I’m looking for ways to compute the diagonal of a model’s parameter Hessian with regard to the model’s input loss efficiently, ideally with `torch.func`

and its `vmap`

capabilities.

Due to memory constraints, I want to avoid computing the full Hessian and instead opt for an implementation using a Hessian vector product.

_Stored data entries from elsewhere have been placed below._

(* ===== verification/Node.v ===== *)
(** * The node ([node/node.go], [shared/keys.go])

    The life of a node: its options and identity, the start of its components
    in order, shutdown, joining and leaving clusters.  What the components and
    the machine do is the interface [Machine], over any state [W]; the
    election manager, whose overrides the node sets, is the one of
    [ElectionManager.v].  Operations run one after the other. *)

From S2P Require Import Prelude RuntimeHandler ElectionTopic FilePath Float64 CapsuleTypes CapsuleSpec Gravity Elector Delay RuntimeNode.
From S2P Require Import Auth Handshake ElectionManager.
Import secrets.
Local Open Scope string_scope.
Local Open Scope list_scope.
Local Open Scope Z_scope.

(** ** States, components, configuration *)

Definition nodeStateInitializing : string := "initializing".
Definition nodeStateStarting : string := "starting".
Definition nodeStateRunning : string := "running".
Definition nodeStateDraining : string := "draining".
Definition nodeStateShuttingDown : string := "shutting_down".
Definition nodeStateStopped : string := "stopped".

Definition DefaultStartupTimeout : Duration := 30 * second.
Definition DefaultConnectionTimeout : Duration := 10 * second.
Definition DefaultShutdownTimeout : Duration := 10 * second.
Definition DefaultListenAddr : string := "/ip4/0.0.0.0/tcp/0".
Definition DefaultKeyFileName : string := "node.key".

(** The fields of [Node] that hold a component. *)
Inductive Component :=
  | CHost | CPubSub | CEventBus | CPhonebook | CPhonebookSubscriber | CAuthenticator | CSyncer | CPing | CReauth | CMetrics | CCapsules | CElection
  | CElectionHandler | CSnapshots | CRuntime.
#[export] Instance Component_eq : EqDecision Component.
Proof. solve_decision. Defined.

(** [certs.ClusterCertConfig] *)
Record ClusterCertConfig := { cf_CACertPath : string; cf_CAKeyPath : string; cf_NodeCertPath : string; cf_NodeKeyPath : string }.
Record ClusterElectionConfig := { ce_Algorithm : string; ce_Timeout : Duration; ce_Weights : option Weights }.
Record ClusterConfig := {
  cl_Path : string; cl_PSK : bytes; cl_BootstrapPeers : list string; cl_Certificates : option ClusterCertConfig; cl_Orbits : list string;
  cl_Capsules : list CapsuleSpec; cl_Election : option ClusterElectionConfig
}.

(** What the loop of [Join] receives: the channels of the two events, and the
    caller's context. *)
Inductive Arrival := AJoined (clusterPath : string) | AFailed (clusterPath reason : string) | ADone.

Record Platform := { pl_GOOS : string; pl_home : option string; pl_APPDATA : string; pl_Join : list string -> string }.

(** The machine and the components.  A component is created and started with
    the node's context, which may be cancelled already.  A request to join
    gives the events that arrive afterwards, and the bytes that are by then in
    the slice of the pre-shared key, which the authenticator shares. *)
Class Machine (W : Type) := {
  PrivKey : Type;
  platform : Platform;
  NewMultiaddr : string -> bool;
  IDFromPrivateKey : PrivKey -> option string;
  MarshalPrivateKey : PrivKey -> option bytes;
  UnmarshalPrivateKey : bytes -> option PrivKey;
  GenerateKeyPair : W -> option PrivKey * W;
  os_ReadFile : string -> W -> result bool bytes * W;        (** the error: whether the file does not exist *)
  os_MkdirAll : string -> W -> bool * W;
  os_WriteFile : string -> bytes -> W -> bool * W;
  mc_start : Component -> bool -> W -> bool * W;
  mc_stop : Component -> W -> W;
  mc_Departing : string -> W -> W;
  mc_RegisterCertConfig : string -> ClusterCertConfig -> W -> W;
  mc_JoinRequested : ClusterJoinRequested -> W -> (list Arrival * bytes) * W;
  mc_StartMonitor : string -> bool -> W -> bool * W;
  mc_StopMonitor : string -> W -> W;
  mc_MetricsJoin : string -> W -> bool * W;
  mc_MetricsLeave : string -> W -> W;
  mc_OpenElectionTopic : string -> W -> result string unit * W;
  mc_JoinOrbit : string -> string -> W -> bool * W;
  mc_CreateCapsule : string -> CapsuleSpec -> W -> bool * W;
  mc_CapsulesLeave : string -> W -> W;
  mc_AuthLeave : string -> W -> W;
  time_Now : W -> Z * W;
  mc_CapsuleStore : CapsuleID -> option Capsule;
  mc_StateProvider : StateProvider;
  mc_CapsuleLookup : CapsuleTargetLookup;
  mc_DelayStrategy : Strategy
}.

Section Node.
Context {W : Type} `{M : Machine W} `{A : Aead} `{R : GoRange}.

Record Settings := {
  op_name : string; op_region : string; op_datacenter : string; op_listenAddrs : list string; op_dataDir : string; op_startupTimeout : Duration;
  op_connectionTimeout : Duration; op_shutdownTimeout : Duration; op_runtime : bool; op_rejectAllAuth : bool
}.

(** What the runtime handler was wired to when it was created. *)
Record RuntimeWiring := { rw_sek : option bytes; rw_snapshots : bool; rw_puller : bool }.

Record Node := {
  n_set : Settings; n_state : string; n_privateKey : option PrivKey; n_id : string; n_built : list Component; n_electionManager : option Manager;
  n_runtimeHandler : option RuntimeWiring; n_snapshotDiscovery : bool; n_secretsKey : option bytes; n_joinedClusters : gmap string Z;
  n_healthMonitors : gmap string unit; n_cancelled : bool
}.

Definition set_settings (s : Settings) (n : Node) : Node :=
  {| n_set := s; n_state := n_state n; n_privateKey := n_privateKey n; n_id := n_id n; n_built := n_built n; n_electionManager := n_electionManager n;
     n_runtimeHandler := n_runtimeHandler n; n_snapshotDiscovery := n_snapshotDiscovery n; n_secretsKey := n_secretsKey n; n_joinedClusters := n_joinedClusters n;
     n_healthMonitors := n_healthMonitors n; n_cancelled := n_cancelled n |}.
Definition setState (state : string) (n : Node) : Node :=
  {| n_set := n_set n; n_state := state; n_privateKey := n_privateKey n; n_id := n_id n; n_built := n_built n; n_electionManager := n_electionManager n;
     n_runtimeHandler := n_runtimeHandler n; n_snapshotDiscovery := n_snapshotDiscovery n; n_secretsKey := n_secretsKey n; n_joinedClusters := n_joinedClusters n;
     n_healthMonitors := n_healthMonitors n; n_cancelled := n_cancelled n |}.
Definition set_identity (key : option PrivKey) (id : string) (n : Node) : Node :=
  {| n_set := n_set n; n_state := n_state n; n_privateKey := key; n_id := id; n_built := n_built n; n_electionManager := n_electionManager n;
     n_runtimeHandler := n_runtimeHandler n; n_snapshotDiscovery := n_snapshotDiscovery n; n_secretsKey := n_secretsKey n; n_joinedClusters := n_joinedClusters n;
     n_healthMonitors := n_healthMonitors n; n_cancelled := n_cancelled n |}.
Definition assign (c : Component) (n : Node) : Node :=
  {| n_set := n_set n; n_state := n_state n; n_privateKey := n_privateKey n; n_id := n_id n; n_built := c :: n_built n; n_electionManager := n_electionManager n;
     n_runtimeHandler := n_runtimeHandler n; n_snapshotDiscovery := n_snapshotDiscovery n; n_secretsKey := n_secretsKey n; n_joinedClusters := n_joinedClusters n;
     n_healthMonitors := n_healthMonitors n; n_cancelled := n_cancelled n |}.
Definition set_election (m : option Manager) (n : Node) : Node :=
  {| n_set := n_set n; n_state := n_state n; n_privateKey := n_privateKey n; n_id := n_id n; n_built := n_built n; n_electionManager := m;
     n_runtimeHandler := n_runtimeHandler n; n_snapshotDiscovery := n_snapshotDiscovery n; n_secretsKey := n_secretsKey n; n_joinedClusters := n_joinedClusters n;
     n_healthMonitors := n_healthMonitors n; n_cancelled := n_cancelled n |}.
Definition set_runtime (w : RuntimeWiring) (n : Node) : Node :=
  {| n_set := n_set n; n_state := n_state n; n_privateKey := n_privateKey n; n_id := n_id n; n_built := n_built n; n_electionManager := n_electionManager n;
     n_runtimeHandler := Some w; n_snapshotDiscovery := n_snapshotDiscovery n; n_secretsKey := n_secretsKey n; n_joinedClusters := n_joinedClusters n;
     n_healthMonitors := n_healthMonitors n; n_cancelled := n_cancelled n |}.
Definition set_secrets (k : option bytes) (n : Node) : Node :=
  {| n_set := n_set n; n_state := n_state n; n_privateKey := n_privateKey n; n_id := n_id n; n_built := n_built n; n_electionManager := n_electionManager n;
     n_runtimeHandler := n_runtimeHandler n; n_snapshotDiscovery := n_snapshotDiscovery n; n_secretsKey := k; n_joinedClusters := n_joinedClusters n;
     n_healthMonitors := n_healthMonitors n; n_cancelled := n_cancelled n |}.
Definition set_clusters (joined : gmap string Z) (monitors : gmap string unit) (n : Node) : Node :=
  {| n_set := n_set n; n_state := n_state n; n_privateKey := n_privateKey n; n_id := n_id n; n_built := n_built n; n_electionManager := n_electionManager n;
     n_runtimeHandler := n_runtimeHandler n; n_snapshotDiscovery := n_snapshotDiscovery n; n_secretsKey := n_secretsKey n; n_joinedClusters := joined;
     n_healthMonitors := monitors; n_cancelled := n_cancelled n |}.
Definition cancel (n : Node) : Node :=
  {| n_set := n_set n; n_state := n_state n; n_privateKey := n_privateKey n; n_id := n_id n; n_built := n_built n; n_electionManager := n_electionManager n;
     n_runtimeHandler := n_runtimeHandler n; n_snapshotDiscovery := n_snapshotDiscovery n; n_secretsKey := n_secretsKey n; n_joinedClusters := n_joinedClusters n;
     n_healthMonitors := n_healthMonitors n; n_cancelled := true |}.

(** ** Options and construction *)

Inductive Option :=
  | WithName (name : string) | WithRegion (region : string) | WithDatacenter (datacenter : string) | WithRuntime (present : bool)
  | WithListenAddrs (addrs : list string) | WithPrivateKey (key : option PrivKey) | WithDataDir (dir : string) | WithStartupTimeout (d : Duration)
  | WithConnectionTimeout (d : Duration) | WithShutdownTimeout (d : Duration) | WithRejectAllAuth (reject : bool).

Definition apply_option (n : Node) (o : Option) : Node :=
  let s := n_set n in
  let upd name region dc addrs dir st ct sh rt rej :=
    set_settings {| op_name := name; op_region := region; op_datacenter := dc; op_listenAddrs := addrs; op_dataDir := dir; op_startupTimeout := st;
                    op_connectionTimeout := ct; op_shutdownTimeout := sh; op_runtime := rt; op_rejectAllAuth := rej |} n in
  let '(nm, re, dc, ad, di) := (op_name s, op_region s, op_datacenter s, op_listenAddrs s, op_dataDir s) in
  let '(st, ct, sh, rt, rj) := (op_startupTimeout s, op_connectionTimeout s, op_shutdownTimeout s, op_runtime s, op_rejectAllAuth s) in
  match o with
  | WithName x => upd x re dc ad di st ct sh rt rj
  | WithRegion x => upd nm x dc ad di st ct sh rt rj
  | WithDatacenter x => upd nm re x ad di st ct sh rt rj
  | WithListenAddrs x => upd nm re dc x di st ct sh rt rj
  | WithDataDir x => upd nm re dc ad x st ct sh rt rj
  | WithStartupTimeout x => upd nm re dc ad di x ct sh rt rj
  | WithConnectionTimeout x => upd nm re dc ad di st x sh rt rj
  | WithShutdownTimeout x => upd nm re dc ad di st ct x rt rj
  | WithRuntime x => upd nm re dc ad di st ct sh x rj
  | WithRejectAllAuth x => upd nm re dc ad di st ct sh rt x
  | WithPrivateKey k => set_identity k (n_id n) n
  end.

So far, I’ve been able to correctly compute the diagonal values, but the computation is incredibly slow. Any ideas how to make this computationally faster?

```
import torch
def f(model, params, input, target):
predictions = torch.func.functional_call(model, params, (input,))
return torch.nn.functional.cross_entropy(predictions, target)
def hvp(f, model, params, input, target, v):
return torch.func.grad(
lambda params: torch.dot(
torch.cat(
[
p.flatten()
for p in torch.func.grad(f, argnums=1)(
model, params, input, target
).values()
]
),
v,
)
)(params)
model = torch.nn.Linear(2, 2)
params = dict(model.named_parameters())
x = torch.randn(2)
y = torch.tensor(1)
num_params = sum(p.numel() for p in params.values())
hessian_diag = None
for p_i in range(num_params):
v = torch.zeros(num_params)
v[p_i] = 1
hvp_dict = hvp(f, model, params, x, y, v)
hessian_diag = (
torch.cat(
[
hessian_diag,
torch.cat([hvp_dict[param].flatten() for param in hvp_dict])[
p_i
].unsqueeze(0),
],
dim=0,
)
if hessian_diag is not None
else torch.cat([hvp_dict[param].flatten() for param in hvp_dict])[
p_i
].unsqueeze(0)
)
```

I tried to vectorise the computation of the dot product with no luck. That would definitely speed up the computation, however, I’m open to completely different ideas for this as well.